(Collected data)
▼▼▼

(** The result of a set of needs.  It is decided only when the set is not
    empty and every member is final, it is then the most severe member
    (failure, cancelled, skipped, success), and the two implementations, of
    the backends and of the runtime scheduler, agree on it. *)
Theorem aggregate_needs_status_spec statuses :
  (∀ s, aggregate_needs_status statuses = Some s ↔
     (∀ t, t ∈ statuses → is_terminal t = true ∧ severity t <= severity s) ∧ s ∈ statuses) ∧
  ((∀ t, t ∈ statuses → is_terminal t = true) →
     aggregate_needs_status statuses = aggregate_need_status statuses).
Proof.
  assert ((∀ t, t ∈ statuses → is_terminal t = true) →
     aggregate_needs_status statuses = aggregate_need_status statuses) as Hagree.
  { intros Hterm. unfold aggregate_needs_status, aggregate_need_status.
    rewrite (proj2 (all_terminal statuses)) by done. rewrite orb_false_r.
    destruct statuses as [|t l]; done. }
  split; [|done]. intros s. split.
  - unfold aggregate_needs_status. destruct (_ || _) eqn:Hund; [done|].
    apply orb_false_iff in Hund as [Hne Hterm]. rewrite all_terminal in Hterm.
    destruct (has_status Failure statuses) eqn:HF.
    { intros [= <-]. apply has_status_true in HF. split; [|done].
      intros t Ht. split; [by apply Hterm|]. by destruct t; simpl; lia. }
    destruct (has_status Cancelled statuses) eqn:HC.
    { intros [= <-]. apply has_status_true in HC. split; [|done].
      intros t Ht. split; [by apply Hterm|]. destruct t; simpl; try lia.
      by apply has_status_true in Ht; rewrite HF in Ht. }
    destruct (has_status Skipped statuses) eqn:HS.
    { intros [= <-]. apply has_status_true in HS. split; [|done].
      intros t Ht. split; [by apply Hterm|].
      destruct t; simpl; try lia; apply has_status_true in Ht; congruence. }
    destruct (all_status Success statuses) eqn:HA; [|done]. intros [= <-].
    rewrite all_status_true in HA. split.
    + intros t Ht. rewrite (HA t Ht). done.
    + destruct statuses as [|t l]; [done|]. rewrite <-(HA t); left.
  - intros [Hall Hin]. rewrite Hagree by (intros t Ht; by apply Hall). unfold aggregate_need_status.
    assert (∀ u, has_status u statuses = true → severity u <= severity s) as Hsev
      by (intros u Hu; by apply Hall, has_status_true).
    pose proof (proj2 (has_status_true s statuses) Hin) as Hself.
    pose proof (proj1 (Hall s Hin)) as Ht.
    destruct (has_status Failure statuses) eqn:HF.
    { apply Hsev in HF. destruct s; simpl in *; done || lia. }
    destruct (has_status Cancelled statuses) eqn:HC.
    { apply Hsev in HC. destruct s; simpl in *; done || lia || congruence. }
    destruct (has_status Skipped statuses) eqn:HS.
    { apply Hsev in HS. destruct s; simpl in *; done || lia || congruence. }
    assert (s = Success) as ->.
    { destruct s; done || congruence. }
    rewrite (proj2 (all_status_true Success statuses)).
    + destruct statuses; [by apply elem_of_nil in Hin|done].
    + intros t Htin. destruct (Hall t Htin) as [Htt _].
      destruct t; try done; apply has_status_true in Htin; congruence.
Qed.
Definition classify_status (status : N) (headers : HeaderMap) (unix_now : N) : option GithubFailureKind :=
  let retry_after := retry_after_from_headers headers unix_now in
  if (status =? TOO_MANY_REQUESTS)%N then Some (RateLimited retry_after)
  else if (status =? FORBIDDEN)%N then
    if exhausted headers || bool_decide (is_Some retry_after) then Some (RateLimited retry_after) else None
  else if is_server_error status then Some Unavailable
  else None.

Definition observe_rate_budget (now unix_now : N) (headers : HeaderMap) (i : BreakerInner) : BreakerInner :=
  if negb (enabled cf) then i
  else if negb (exhausted headers) then i
  else
    match retry_after_from_headers headers unix_now with
    | Some wait =>
        open_for now (clamp_wait wait) (with_error "GitHub primary rate limit exhausted" (with_rate_limited true i))
    | None => i
    end.

Definition observe_status `{Http} (now unix_now status : N) (headers : HeaderMap) (i : BreakerInner)
    : option GithubFailureKind * BreakerInner :=
  match classify_status status headers unix_now with
  | Some kind => (Some kind, record_failure now kind ("GitHub responded " +:+ status_display status) i)
  | None => (None, record_success i)
  end.

Record BreakerSnapshot : Type := mkSnapshot {
  snap_open : bool; retry_in_seconds : option N; snap_failures : N; snap_trips : N;
  snap_rate_limited : bool; snap_error : option string }.
Definition snapshot (i : BreakerInner) (now : N) : BreakerSnapshot :=
  mkSnapshot (bool_decide (is_Some (remaining i now))) ((λ r, (r / 1000000000)%N) <$> remaining i now)
    (consecutive_failures i) (trips i) (rate_limited i) (last_error i).

End breaker.

(** ** The registry *)

Inductive GithubCredentialBucket : Type :=
| Installation (id : N) | Pat | App (id : N) | InstallationToken (fingerprint : N) | Relay | Anonymous.
#[export] Instance bucket_eq_dec : EqDecision GithubCredentialBucket.
Proof. solve_decision. Defined.
#[export] Instance bucket_countable : Countable GithubCredentialBucket.
Proof.
  apply (inj_countable'
    (λ b, match b with Installation n => (0, n) | Pat => (1, 0) | App n => (2, n)
          | InstallationToken n => (3, n) | Relay => (4, 0) | Anonymous => (5, 0) end)%N
    (λ t, match t with (0, n) => Installation n | (1, _) => Pat | (2, n) => App n
          | (3, n) => InstallationToken n | (4, _) => Relay | _ => Anonymous end)%N).
  by intros [].
Defined.
(* ===== verification/Rerun.v ===== *)
(** * Re-running a workflow

    [rerun_set] of [crates/preloop-runner-server/src/control/logic.rs]: which
    jobs of a finished run a new attempt resets. *)
From S2P Require Export Scheduler.

Record RerunJobRow : Type := mkRerunRow {
  row_id : string;
  row_kind : string;
  row_base_id : string;
  row_parent : option string;
  row_status : string;
  row_needs : list string;
}.

Inductive RerunMode : Type := RerunAll | RerunFailed | RerunJob (job : string).

Definition row_matches (row : RerunJobRow) (need : string) : bool :=
  str_eqb (row_id row) need || str_eqb (row_base_id row) need.

Section rerun.
Variable rows : list RerunJobRow.

Definition has_children (id : string) : bool := existsb (λ r, bool_decide (row_parent r = Some id)) rows.

(** The kinds by id; a later row of the same id wins. *)
Definition kind_of : gmap string string := foldl (λ m r, <[row_id r := row_kind r]> m) ∅ rows.

Definition dead_parent (row : RerunJobRow) : bool :=
  str_eqb (row_kind row) "matrix_parent" && has_children (row_id row).

Definition matchable : list RerunJobRow := List.filter (λ r, negb (dead_parent r)) rows.

Definition ids_of (l : list RerunJobRow) : gset string := list_to_set (row_id <$> l).

Definition failed_status (s : string) : bool := mem_str s ["failure"; "cancelled"; "timed_out"].

Definition seeds (mode : RerunMode) : result ControlError (gset string) :=
  match mode with
  | RerunAll => Ok (ids_of matchable)
  | RerunFailed =>
      let failed := List.filter (λ r, failed_status (row_status r)) matchable in
      if length failed =? 0 then Err (Conflict "run has no failed or cancelled jobs to re-run")
      else Ok (ids_of failed)
  | RerunJob id =>
      let matched := List.filter (λ r, row_matches r id) matchable in
      if length matched =? 0 then Err (NotFound ("no job matching `" +:+ id +:+ "` in this run"))
      else Ok (ids_of matched)
  end.

Definition is_dependent (set : gset string) (row : RerunJobRow) : bool :=
  existsb (λ need,
    existsb (λ c, bool_decide (row_id c ∈ set)) (List.filter (λ c, row_matches c need) rows))
    (row_needs row).

Definition parent_is_member_caller (set : gset string) (row : RerunJobRow) : bool :=
  match row_parent row with
  | Some parent => bool_decide (kind_of !! parent = Some "reusable_caller") && bool_decide (parent ∈ set)
  | None => false
  end.

Definition is_caller_of_member (set : gset string) (row : RerunJobRow) : bool :=
  str_eqb (row_kind row) "reusable_caller" &&
  existsb (λ child, bool_decide (row_parent child = Some (row_id row)) && bool_decide (row_id child ∈ set)) rows.

Definition joins (set : gset string) (row : RerunJobRow) : bool :=
  is_dependent set row || parent_is_member_caller set row || is_caller_of_member set row.

(** One pass of the closure loop, over the rows in order. *)
Fixpoint pass (todo : list RerunJobRow) (set : gset string) (added : bool) : gset string * bool :=
  match todo with
  | [] => (set, added)
  | row :: todo =>
      if bool_decide (row_id row ∈ set) then pass todo set added
      else if joins set row then pass todo ({[row_id row]} ∪ set) true
      else pass todo set added
  end.

Fixpoint closure (fuel : nat) (set : gset string) : option (gset string) :=
  match fuel with
  | O => None
  | S fuel =>
      let '(set, added) := pass matchable set false in
      if (added : bool) then closure fuel set else Some set
  end.

(** Every pass but the last adds a row. *)
Definition rerun_set (mode : RerunMode) : option (result ControlError (gset string)) :=
  match seeds mode with
  | Err e => Some (Err e)
  | Ok set => Ok <$> closure (S (length matchable)) set
  end.

(** ** The set a re-run resets, as rules *)

Inductive resets (start : gset string) : string → Prop :=
| resets_seed id : id ∈ start → resets start id
| resets_dependent row need candidate :
    row ∈ matchable → need ∈ row_needs row → candidate ∈ rows → row_matches candidate need = true →
    resets start (row_id candidate) → resets start (row_id row)
| resets_callee row parent :
    row ∈ matchable → row_parent row = Some parent → kind_of !! parent = Some "reusable_caller" →
    resets start parent → resets start (row_id row)
| resets_caller row child :
    row ∈ matchable → row_kind row = "reusable_caller" → child ∈ rows →
    row_parent child = Some (row_id row) → resets start (row_id child) → resets start (row_id row).

Lemma elem_of_List_filter {A} (p : A → bool) l x : x ∈ List.filter p l ↔ x ∈ l ∧ p x = true.
Proof. by rewrite !list_elem_of_In, filter_In. Qed.

Lemma existsb_elem {A} (p : A → bool) l : existsb p l = true ↔ ∃ x, x ∈ l ∧ p x = true.
Proof. rewrite existsb_exists. by setoid_rewrite list_elem_of_In. Qed.

Lemma joins_true set row :
  joins set row = true ↔
  (∃ need candidate, need ∈ row_needs row ∧ candidate ∈ rows ∧ row_matches candidate need = true ∧
     row_id candidate ∈ set) ∨
  (∃ parent, row_parent row = Some parent ∧ kind_of !! parent = Some "reusable_caller" ∧ parent ∈ set) ∨
  (row_kind row = "reusable_caller" ∧
     ∃ child, child ∈ rows ∧ row_parent child = Some (row_id row) ∧ row_id child ∈ set).
Proof.
  unfold joins, is_dependent, parent_is_member_caller, is_caller_of_member, str_eqb.
  rewrite !orb_true_iff, existsb_elem, andb_true_iff, bool_decide_eq_true, existsb_elem.
  setoid_rewrite existsb_elem. setoid_rewrite elem_of_List_filter. setoid_rewrite andb_true_iff.
  setoid_rewrite bool_decide_eq_true.
  destruct (row_parent row) as [p|].
  - rewrite andb_true_iff, !bool_decide_eq_true. naive_solver.
  - naive_solver.
Qed.

Lemma joins_resets start set row :
  (∀ id, id ∈ set → resets start id) → row ∈ matchable → joins set row = true → resets start (row_id row).
Proof.
  intros Hset Hrow [(need & c & ? & ? & ? & ?)|[(p & ? & ? & ?)|(? & child & ? & ? & ?)]]%joins_true.
  - eapply resets_dependent; eauto.
  - eapply resets_callee; eauto.
  - eapply resets_caller; eauto.
Qed.

Lemma pass_spec start todo set added :
  (∀ id, id ∈ set → resets start id) → (∀ row, row ∈ todo → row ∈ matchable) →
  let r := pass todo set added in
  (∀ id, id ∈ r.1 → resets start id) ∧ set ⊆ r.1 ∧
  (r.2 = false → r.1 = set ∧ ∀ row, row ∈ todo → row_id row ∈ set ∨ joins set row = false) ∧
  (added = false → r.2 = true → ∃ row, row ∈ todo ∧ (row_id row ∉ set) ∧ row_id row ∈ r.1) ∧
  (added = true → r.2 = true).
Proof.
  revert set added. induction todo as [|row todo IH]; intros set added Hset Htodo; cbn [pass].
  { simpl. split_and!; [done..| | |done]; [|by intros -> ?].
    intros _. split; [done|]. by intros ? ?%elem_of_nil. }
  assert (∀ row, row ∈ todo → row ∈ matchable) as Htodo' by (intros; apply Htodo; by right).
  case_bool_decide as Hin; [|destruct (joins set row) eqn:Hj].
  - destruct (IH set added Hset Htodo') as (? & ? & Hno & Hyes & ?). split_and!; [done..| | |done].
    + intros Hf. destruct (Hno Hf) as [? Hall]. split; [done|].
      intros r [->|Hr]%elem_of_cons; [by left|by apply Hall].
    + intros Ha Ht. destruct (Hyes Ha Ht) as (r & ? & ? & ?). exists r. rewrite elem_of_cons. auto.
  - destruct (IH ({[row_id row]} ∪ set) true) as (? & Hsub & Hno & Hyes & Htrue).
    + intros id [->%elem_of_singleton|?]%elem_of_union; [|by apply Hset].
      eapply joins_resets; [done| |done]. apply Htodo. by left.
    + done.
    + split_and!; [done|set_solver| | |by intros _; apply Htrue].
      * intros Hf. by rewrite (Htrue eq_refl) in Hf.
      * intros _ _. exists row. split_and!; [by left|done|]. apply Hsub. set_solver.
  - destruct (IH set added Hset Htodo') as (? & ? & Hno & Hyes & ?). split_and!; [done..| | |done].
    + intros Hf. destruct (Hno Hf) as [? Hall]. split; [done|].
      intros r [->|Hr]%elem_of_cons; [by right|by apply Hall].
    + intros Ha Ht. destruct (Hyes Ha Ht) as (r & ? & ? & ?). exists r. rewrite elem_of_cons. auto.
Qed.

(** The matchable rows that are not in the set yet. *)
Definition missing (set : gset string) : nat :=
  length (List.filter (λ r, negb (bool_decide (row_id r ∈ set))) matchable).

Lemma missing_lt (set set' : gset string) row :
  set ⊆ set' → row ∈ matchable → row_id row ∉ set → row_id row ∈ set' → missing set' < missing set.
Proof.
  intros Hsub Hrow Hno Hyes. unfold missing. revert Hrow. induction matchable as [|r l IH].
  { by intros ?%elem_of_nil. }
  assert (length (List.filter (λ r, negb (bool_decide (row_id r ∈ set'))) l) <=
          length (List.filter (λ r, negb (bool_decide (row_id r ∈ set))) l)) as Hle.
  { clear -Hsub. induction l as [|x l IH]; simpl; [lia|].
    repeat case_bool_decide; simpl; try lia. set_solver. }
  intros [->|Hr]%elem_of_cons; simpl.
  - rewrite (bool_decide_eq_true_2 _ Hyes), (bool_decide_eq_false_2 _ Hno). simpl. lia.
  - specialize (IH Hr). repeat case_bool_decide; simpl; try lia. set_solver.
Qed.

Lemma closure_spec start fuel set :
  start ⊆ set → (∀ id, id ∈ set → resets start id) → missing set < fuel →
  ∃ result, closure fuel set = Some result ∧ ∀ id, id ∈ result ↔ resets start id.
Proof.
  revert set. induction fuel as [|fuel IH]; intros set Hstart Hset Hfuel; [lia|]. cbn [closure].
  destruct (pass_spec start matchable set false Hset) as (Hsound & Hsub & Hno & Hyes & _); [done|].
  destruct (pass matchable set false) as [set' added]. simpl in *. destruct added.
  - destruct (Hyes eq_refl eq_refl) as (row & Hrow & Hout & Hin).
    pose proof (missing_lt set set' row Hsub Hrow Hout Hin).
    apply IH; [set_solver|done|lia].
  - destruct (Hno eq_refl) as [-> Hclosed]. exists set. split; [done|]. intros id.
    split; [by apply Hset|]. induction 1 as [id Hid|row need c Hrow ? ? ? _ IHc|row p Hrow ? ? _ IHp
      |row child Hrow ? ? ? _ IHc].
    + by apply Hstart.
    + destruct (Hclosed row Hrow) as [?|Hj]; [done|]. rewrite <-not_true_iff_false in Hj.
      destruct Hj. apply joins_true. left. by exists need, c.
    + destruct (Hclosed row Hrow) as [?|Hj]; [done|]. rewrite <-not_true_iff_false in Hj.
      destruct Hj. apply joins_true. right. left. by exists p.
    + destruct (Hclosed row Hrow) as [?|Hj]; [done|]. rewrite <-not_true_iff_false in Hj.
      destruct Hj. apply joins_true. right. right. split; [done|]. by exists child.
Qed.

Lemma missing_le set : missing set <= length matchable.
Proof. unfold missing. induction matchable as [|r l IH]; simpl; [lia|]. case_bool_decide; simpl; lia. Qed.

End rerun.

Lemma length_filter_zero {A} (p : A → bool) l :
  (length (List.filter p l) =? 0) = true ↔ ∀ x, x ∈ l → p x = false.
Proof.
  rewrite Nat.eqb_eq, length_zero_iff_nil. split.
  - intros Hnil x Hx. apply not_true_iff_false. intros Hp.
    apply (not_elem_of_nil x). rewrite <-Hnil. by apply elem_of_List_filter.
  - intros Hall. destruct (List.filter p l) as [|x r] eqn:Hf; [done|]. exfalso.
    assert (x ∈ List.filter p l) as Hx by (rewrite Hf; by left).
    apply elem_of_List_filter in Hx as [Hx Hp]. by rewrite Hall in Hp.
Qed.

(** The rows a mode selects to begin with. *)
Definition selected (mode : RerunMode) (row : RerunJobRow) : bool :=
  match mode with
  | RerunAll => true
  | RerunFailed => failed_status (row_status row)
  | RerunJob id => row_matches row id
  end.

(** The refusal of a mode that selects nothing. *)
Definition refuses (mode : RerunMode) (e : ControlError) : Prop :=
  match mode with
  | RerunAll => False
  | RerunFailed => e = Conflict "run has no failed or cancelled jobs to re-run"
  | RerunJob id => e = NotFound ("no job matching `" +:+ id +:+ "` in this run")
  end.

Definition selects_some (rows : list RerunJobRow) (mode : RerunMode) : Prop :=
  ∃ row, row ∈ matchable rows ∧ selected mode row = true.

Lemma elem_of_ids_of l id : id ∈ ids_of l ↔ ∃ row, row ∈ l ∧ row_id row = id.
Proof. unfold ids_of. rewrite elem_of_list_to_set, list_elem_of_fmap. naive_solver. Qed.

Lemma seeds_spec rows mode :
  match seeds rows mode with
  | Ok start =>
      (mode = RerunAll ∨ selects_some rows mode) ∧
      ∀ id, id ∈ start ↔ ∃ row, row ∈ matchable rows ∧ selected mode row = true ∧ row_id row = id
  | Err e => refuses mode e ∧ ¬ selects_some rows mode
  end.
Proof.
  assert (∀ p, (length (List.filter p (matchable rows)) =? 0) = false →
    ∃ row, row ∈ matchable rows ∧ p row = true) as Hsome.
  { intros p Hl. destruct (List.filter p (matchable rows)) as [|row l] eqn:Hf; [done|].
    exists row. apply elem_of_List_filter. rewrite Hf. by left. }
  destruct mode as [| |job]; simpl.
  - split; [by left|]. intros id. rewrite elem_of_ids_of. naive_solver.
  - destruct (length _ =? 0) eqn:Hlen.
    + split; [done|]. rewrite length_filter_zero in Hlen. intros (row & Hin & Hs). naive_solver congruence.
    + split; [right; by apply Hsome|]. intros id. rewrite elem_of_ids_of. setoid_rewrite elem_of_List_filter. naive_solver.
  - destruct (length _ =? 0) eqn:Hlen.
    + split; [done|]. rewrite length_filter_zero in Hlen. intros (row & Hin & Hs). naive_solver congruence.
    + split; [right; by apply Hsome|]. intros id. rewrite elem_of_ids_of. setoid_rewrite elem_of_List_filter. naive_solver.
Qed.

(** C26: what a re-run resets.  [rerun_set] always returns.  It fails exactly
    when a failed-only or a single-job re-run selects nothing, with a conflict
    for the first and "not found" for the second; otherwise it returns the
    least set that holds the ids of the selected rows (all, the failed,
    cancelled and timed-out ones, or those named by their id or base) and is
    closed under the three rules: a job joins with one of its needs, a callee
    with its caller and a caller with a callee.  Every id in it is that of a
    row that is not an expanded matrix parent. *)
Theorem rerun_set_spec rows mode :
  ∃ r, rerun_set rows mode = Some r ∧
    match r with
    | Ok set =>
        (mode = RerunAll ∨ selects_some rows mode) ∧
        ∃ start,
        (∀ id, id ∈ start ↔ ∃ row, row ∈ matchable rows ∧ selected mode row = true ∧ row_id row = id) ∧
        (∀ id, id ∈ set ↔ resets rows start id) ∧
        ∀ id, id ∈ set → ∃ row, row ∈ rows ∧ row_id row = id ∧ dead_parent rows row = false
    | Err e => refuses mode e ∧ ¬ selects_some rows mode
    end.
Proof.
  unfold rerun_set. pose proof (seeds_spec rows mode) as Hseeds.
  destruct (seeds rows mode) as [start|e]; [|by eexists]. destruct Hseeds as [Hsome Hseeds].
  destruct (closure_spec rows start (S (length (matchable rows))) start) as (set & -> & Hset).
  - done.
  - intros id Hid. by constructor.
  - pose proof (missing_le rows start). lia.
  - eexists. split; [done|]. simpl. split; [done|]. exists start. split_and!; [done..|].
    assert (∀ row, row ∈ matchable rows → row ∈ rows ∧ dead_parent rows row = false) as Hmatch.
    { intros row [? Hd]%elem_of_List_filter. by apply negb_true_iff in Hd. }
    intros id Hid%Hset. induction Hid as [id Hid|row ? ? Hrow|row ? Hrow|row ? Hrow];
      [apply Hseeds in Hid as (row & Hrow & _ & <-)|..];
      destruct (Hmatch row Hrow); by exists row.
Qed.

(** A failed [build], the [deploy] that needs it, and an unrelated [lint]. *)
Definition sample_rows : list RerunJobRow :=
  [mkRerunRow "build" "job" "build" None "failure" [];
   mkRerunRow "deploy" "job" "deploy" None "skipped" ["build"];
   mkRerunRow "lint" "job" "lint" None "success" []].

Example sample_rerun :
  (λ r, match r with Ok s => btree_set_elems s | Err _ => [] end) <$> rerun_set sample_rows RerunFailed =
  Some ["build"; "deploy"].
Proof. vm_compute. reflexivity. Qed.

▲▲▲

**What you should do:** Exactly repeat the lines above, from the opening line through the one with "destruct t; simpl; try lia;", and include nothing else.

**Reply:**
(** The result of a set of needs.  It is decided only when the set is not
    empty and every member is final, it is then the most severe member
    (failure, cancelled, skipped, success), and the two implementations, of
    the backends and of the runtime scheduler, agree on it. *)
Theorem aggregate_needs_status_spec statuses :
  (∀ s, aggregate_needs_status statuses = Some s ↔
     (∀ t, t ∈ statuses → is_terminal t = true ∧ severity t <= severity s) ∧ s ∈ statuses) ∧
  ((∀ t, t ∈ statuses → is_terminal t = true) →
     aggregate_needs_status statuses = aggregate_need_status statuses).
Proof.
  assert ((∀ t, t ∈ statuses → is_terminal t = true) →
     aggregate_needs_status statuses = aggregate_need_status statuses) as Hagree.
  { intros Hterm. unfold aggregate_needs_status, aggregate_need_status.
    rewrite (proj2 (all_terminal statuses)) by done. rewrite orb_false_r.
    destruct statuses as [|t l]; done. }
  split; [|done]. intros s. split.
  - unfold aggregate_needs_status. destruct (_ || _) eqn:Hund; [done|].
    apply orb_false_iff in Hund as [Hne Hterm]. rewrite all_terminal in Hterm.
    destruct (has_status Failure statuses) eqn:HF.
    { intros [= <-]. apply has_status_true in HF. split; [|done].
      intros t Ht. split; [by apply Hterm|]. by destruct t; simpl; lia. }
    destruct (has_status Cancelled statuses) eqn:HC.
    { intros [= <-]. apply has_status_true in HC. split; [|done].
      intros t Ht. split; [by apply Hterm|]. destruct t; simpl; try lia.
      by apply has_status_true in Ht; rewrite HF in Ht. }
    destruct (has_status Skipped statuses) eqn:HS.
    { intros [= <-]. apply has_status_true in HS. split; [|done].
      intros t Ht. split; [by apply Hterm|].
      destruct t; simpl; try lia; apply has_status_true in Ht; congruence. }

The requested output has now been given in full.